=== Directions for this task ===
Return the lines from the start of the data through the line with "Proof. by destruct b. Qed.". Include both of those lines and no others.

(Data extracted from a collection)

Definition deployment_routable (model : Model) (d : Deployment) (req : RouteRequest) (now : Time) : Prop :=
  lifecycle_routable model req ∧ Model_ApprovalStatus model = ApprovalApproved ∧ has_capabilities model req
  ∧ Deployment_RoutingEligible d = true
  ∧ (Deployment_Lifecycle d = DeploymentReady ∨ (Deployment_Lifecycle d = DeploymentDegraded ∧ Req_AllowDegraded req = true))
  ∧ Deployment_Health d ≠ HealthUnhealthy
  ∧ (Req_RequireFreshSignals req = true → fresh (Deployment_HealthCheckedAt d) now (Req_SignalMaxAge req))
  ∧ has_room (Deployment_HealthCheckedAt d) (Deployment_CapacityAvailable d) (Deployment_QuotaRemaining d)
  ∧ residency_ok req (Deployment_DataResidency d)
  ∧ effort_ok req (Deployment_InferenceEfforts d) ∧ tier_ok req (Deployment_ServiceTiers d)
  ∧ ∃ cost, list_cost model d req cost ∧ within_budget req cost.

Lemma deployment_list_cost m d req cost :
  list_cost m d req cost ↔
  cost = estimateCost (deployment_pricing m d) (Req_EstimatedInputTokens req) (Req_EstimatedOutputTokens req).
Proof.
  unfold list_cost, deployment_pricing. match goal with |- context [if ?b then _ else _] => destruct b eqn:E end.
  - rewrite !andb_true_iff, bool_decide_eq_true in E. unfold no_prices. split; [|left; split; [tauto|done]].
    intros [[_ ->]|[Hn _]]; [done|]. exfalso. apply Hn. tauto.
  - assert (¬ no_prices (Deployment_Pricing d)) as Hn.
    { intros (H1 & H2 & H3 & H4 & H5). rewrite H2, H3, H4, H5, bool_decide_eq_true_2 in E by done. done. }
    split; [|by right]. intros [[Hy _]|[_ ->]]; [done|done].
Qed.

Lemma within_list_cost m d req :
  (∃ cost, list_cost m d req cost ∧ within_budget req cost) ↔
  within_budget req (estimateCost (deployment_pricing m d) (Req_EstimatedInputTokens req) (Req_EstimatedOutputTokens req)).
Proof. setoid_rewrite deployment_list_cost. naive_solver. Qed.

Lemma merits_score d cost : deployment_score d cost = merits d cost.
Proof. unfold deployment_score, merits. by destruct (Deployment_Health d). Qed.

Lemma when_nil b reason : when b reason = [] ↔ b = false.
Proof. by destruct b. Qed.

Lemma lifecycle_unroutable_false model req : lifecycle_unroutable model req = false ↔ lifecycle_routable model req.
Proof.
  unfold lifecycle_unroutable, lifecycle_routable. destruct (Req_AllowDegraded req); repeat case_bool_decide; naive_solver.
Qed.

Lemma missing_capabilities_nil model req : missing_capabilities EqualFold model req = [] ↔ has_capabilities model req.
Proof.
  unfold missing_capabilities, has_capabilities. induction (Req_RequiredCapabilities req) as [|c cs IH]; simpl.
  - split; [|done]. intros _ c Hc. by apply not_elem_of_nil in Hc.
  - rewrite app_nil, IH, when_nil, negb_false_iff. unfold containsFold. rewrite existsb_exists. split.
    + intros [(c' & Hin & Hf) Hcs] c0 [->|Hc0]%elem_of_cons; [exists c'; by rewrite list_elem_of_In|by apply Hcs].
    + intros Hall. split; [|set_solver]. destruct (Hall c) as (c' & Hin & Hf); [set_solver|].
      exists c'. by rewrite <- list_elem_of_In.
Qed.

Lemma wrong_residency_false req d : wrong_residency EqualFold req d = false ↔ residency_ok req d.
Proof.
  unfold wrong_residency, residency_ok. destruct (EqualFold _ _); repeat case_bool_decide; simpl; naive_solver.
Qed.

Lemma existsb_eq {A} `{EqDecision A} (x : A) l : existsb (λ y, y ==? x) l = true ↔ x ∈ l.
Proof.
  rewrite existsb_exists. split; [|intros Hx; exists x; rewrite <- list_elem_of_In; by case_bool_decide].
  intros (y & Hy & E). apply bool_decide_eq_true in E as ->. by apply list_elem_of_In.
Qed.

Lemma supported_iff {A} `{EqDecision A} (x zero : A) l :
  (x !=? zero) && negb (Nat.eqb (length l) 0) && negb (existsb (λ y, y ==? x) l) = false
  ↔ (x ≠ zero → l ≠ [] → x ∈ l).
Proof.
  destruct (existsb _ l) eqn:E; [apply existsb_eq in E|apply not_true_iff_false in E; rewrite existsb_eq in E];
    case_bool_decide; destruct l; simpl; naive_solver.
Qed.

Lemma over_budget_false req cost : over_budget req cost = false ↔ within_budget req cost.
Proof. unfold over_budget, within_budget. destruct (f_gt (Req_Budget req) _), (f_gt cost _); naive_solver. Qed.

Lemma stale_false c now maxAge : stale c now maxAge = false ↔ fresh c now maxAge.
Proof.
  unfold stale, fresh. destruct c as [t|]; [|naive_solver]. rewrite Z.ltb_ge. naive_solver.
Qed.

Lemma fresh_needed b c now maxAge : b && stale c now maxAge = false ↔ (b = true → fresh c now maxAge).
Proof. rewrite <- stale_false. destruct b; simpl; naive_solver. Qed.

Lemma has_room_iff c capacity quota :
  has_room c capacity quota ↔ checked c && (capacity =? 0)%Z = false ∧ checked c && (quota =? 0)%Z = false.
Proof.
  unfold has_room. destruct c; simpl; [|naive_solver]. rewrite !Z.eqb_neq. split; [auto|done].
Qed.

Lemma no_reasons_nil c : no_reasons c = true ↔ Candidate_RejectionReasons c = [].
Proof. unfold no_reasons. destruct (Candidate_RejectionReasons c); simpl; split; congruence. Qed.

Lemma evaluate_routable model req now : no_reasons (evaluate EqualFold model req now) = true ↔ routable model req now.
Proof.
  rewrite no_reasons_nil. unfold routable. cbn [evaluate Candidate_RejectionReasons].
  rewrite !app_nil, !when_nil, lifecycle_unroutable_false, missing_capabilities_nil, wrong_residency_false,
    over_budget_false, fresh_needed, has_room_iff.
  unfold unsupported_effort, unsupported_tier. rewrite !supported_iff. unfold effort_ok, tier_ok.
  rewrite bool_decide_eq_false, negb_false_iff, bool_decide_eq_true. tauto.
Qed.

Lemma fresh_deployment req c now :
  (0 < Req_SignalMaxAge req)%Z →
  let maxAge := if Req_RequireFreshSignals req then Req_SignalMaxAge req else 0%Z in
  (0 <? maxAge)%Z && stale c now maxAge = false
  ↔ (Req_RequireFreshSignals req = true → fresh c now (Req_SignalMaxAge req)).
Proof.
  intros Hpos maxAge. subst maxAge. rewrite <- stale_false. destruct (Req_RequireFreshSignals req); simpl; [|naive_solver].
  destruct (Z.ltb_spec 0 (Req_SignalMaxAge req)); [|lia]. simpl. naive_solver.
Qed.

Lemma IsRoutingEligible_true d now maxAge :
  IsRoutingEligible d now maxAge = true ↔
  Deployment_RoutingEligible d = true
  ∧ (Deployment_Lifecycle d = DeploymentReady ∨ Deployment_Lifecycle d = DeploymentDegraded)
  ∧ Deployment_Health d ≠ HealthUnhealthy ∧ (0 <? maxAge)%Z && stale (Deployment_HealthCheckedAt d) now maxAge = false.
Proof.
  unfold IsRoutingEligible. destruct (Deployment_RoutingEligible d), ((0 <? maxAge)%Z && _);
    repeat case_bool_decide; simpl; naive_solver.
Qed.

Lemma DeploymentCandidate_routable model d req now :
  (0 < Req_SignalMaxAge req)%Z →
  no_reasons (DeploymentCandidate EqualFold model d req now) = true ↔ deployment_routable model d req now.
Proof.
  intros Hpos. rewrite no_reasons_nil. unfold deployment_routable. rewrite within_list_cost.
  cbn [DeploymentCandidate Candidate_RejectionReasons].
  rewrite !app_nil, !when_nil, lifecycle_unroutable_false, missing_capabilities_nil, wrong_residency_false,
    over_budget_false, has_room_iff.
  unfold unsupported_effort, unsupported_tier. rewrite !supported_iff. unfold effort_ok, tier_ok.
  rewrite !negb_false_iff, bool_decide_eq_true, IsRoutingEligible_true, fresh_deployment by done.
  assert ((Deployment_Lifecycle d ==? DeploymentDegraded) && negb (Req_AllowDegraded req) = false
          ↔ (Deployment_Lifecycle d = DeploymentDegraded → Req_AllowDegraded req = true)) as ->
    by (destruct (Req_AllowDegraded req); case_bool_decide; naive_solver).
  assert (((Deployment_Lifecycle d = DeploymentReady ∨ Deployment_Lifecycle d = DeploymentDegraded)
           ∧ (Deployment_Lifecycle d = DeploymentDegraded → Req_AllowDegraded req = true))
          ↔ (Deployment_Lifecycle d = DeploymentReady
             ∨ (Deployment_Lifecycle d = DeploymentDegraded ∧ Req_AllowDegraded req = true))) as Hlife
    by (destruct (Deployment_Lifecycle d); naive_solver).
  generalize dependent (Deployment_Lifecycle d). intros l Hlife. tauto.
Qed.

(** ** Admission *)

(** The admission service, where there is one, allows the model. *)
Definition admitted (r : RouterState) (model : Model) : Prop :=
  match r_admission r with
  | None => True
  | Some service => ∃ d, Admission.Check model service = Ok d ∧ Admission.Allowed d = true
  end.
Definition admission_answers (r : RouterState) (model : Model) : Prop :=
  match r_admission r with None => True | Some service => ∃ d, Admission.Check model service = Ok d end.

=== Output of the task ===
Definition deployment_routable (model : Model) (d : Deployment) (req : RouteRequest) (now : Time) : Prop :=
  lifecycle_routable model req ∧ Model_ApprovalStatus model = ApprovalApproved ∧ has_capabilities model req
  ∧ Deployment_RoutingEligible d = true
  ∧ (Deployment_Lifecycle d = DeploymentReady ∨ (Deployment_Lifecycle d = DeploymentDegraded ∧ Req_AllowDegraded req = true))
  ∧ Deployment_Health d ≠ HealthUnhealthy
  ∧ (Req_RequireFreshSignals req = true → fresh (Deployment_HealthCheckedAt d) now (Req_SignalMaxAge req))
  ∧ has_room (Deployment_HealthCheckedAt d) (Deployment_CapacityAvailable d) (Deployment_QuotaRemaining d)
  ∧ residency_ok req (Deployment_DataResidency d)
  ∧ effort_ok req (Deployment_InferenceEfforts d) ∧ tier_ok req (Deployment_ServiceTiers d)
  ∧ ∃ cost, list_cost model d req cost ∧ within_budget req cost.

Lemma deployment_list_cost m d req cost :
  list_cost m d req cost ↔
  cost = estimateCost (deployment_pricing m d) (Req_EstimatedInputTokens req) (Req_EstimatedOutputTokens req).
Proof.
  unfold list_cost, deployment_pricing. match goal with |- context [if ?b then _ else _] => destruct b eqn:E end.
  - rewrite !andb_true_iff, bool_decide_eq_true in E. unfold no_prices. split; [|left; split; [tauto|done]].
    intros [[_ ->]|[Hn _]]; [done|]. exfalso. apply Hn. tauto.
  - assert (¬ no_prices (Deployment_Pricing d)) as Hn.
    { intros (H1 & H2 & H3 & H4 & H5). rewrite H2, H3, H4, H5, bool_decide_eq_true_2 in E by done. done. }
    split; [|by right]. intros [[Hy _]|[_ ->]]; [done|done].
Qed.

Lemma within_list_cost m d req :
  (∃ cost, list_cost m d req cost ∧ within_budget req cost) ↔
  within_budget req (estimateCost (deployment_pricing m d) (Req_EstimatedInputTokens req) (Req_EstimatedOutputTokens req)).
Proof. setoid_rewrite deployment_list_cost. naive_solver. Qed.

Lemma merits_score d cost : deployment_score d cost = merits d cost.
Proof. unfold deployment_score, merits. by destruct (Deployment_Health d). Qed.

Lemma when_nil b reason : when b reason = [] ↔ b = false.
Proof. by destruct b. Qed.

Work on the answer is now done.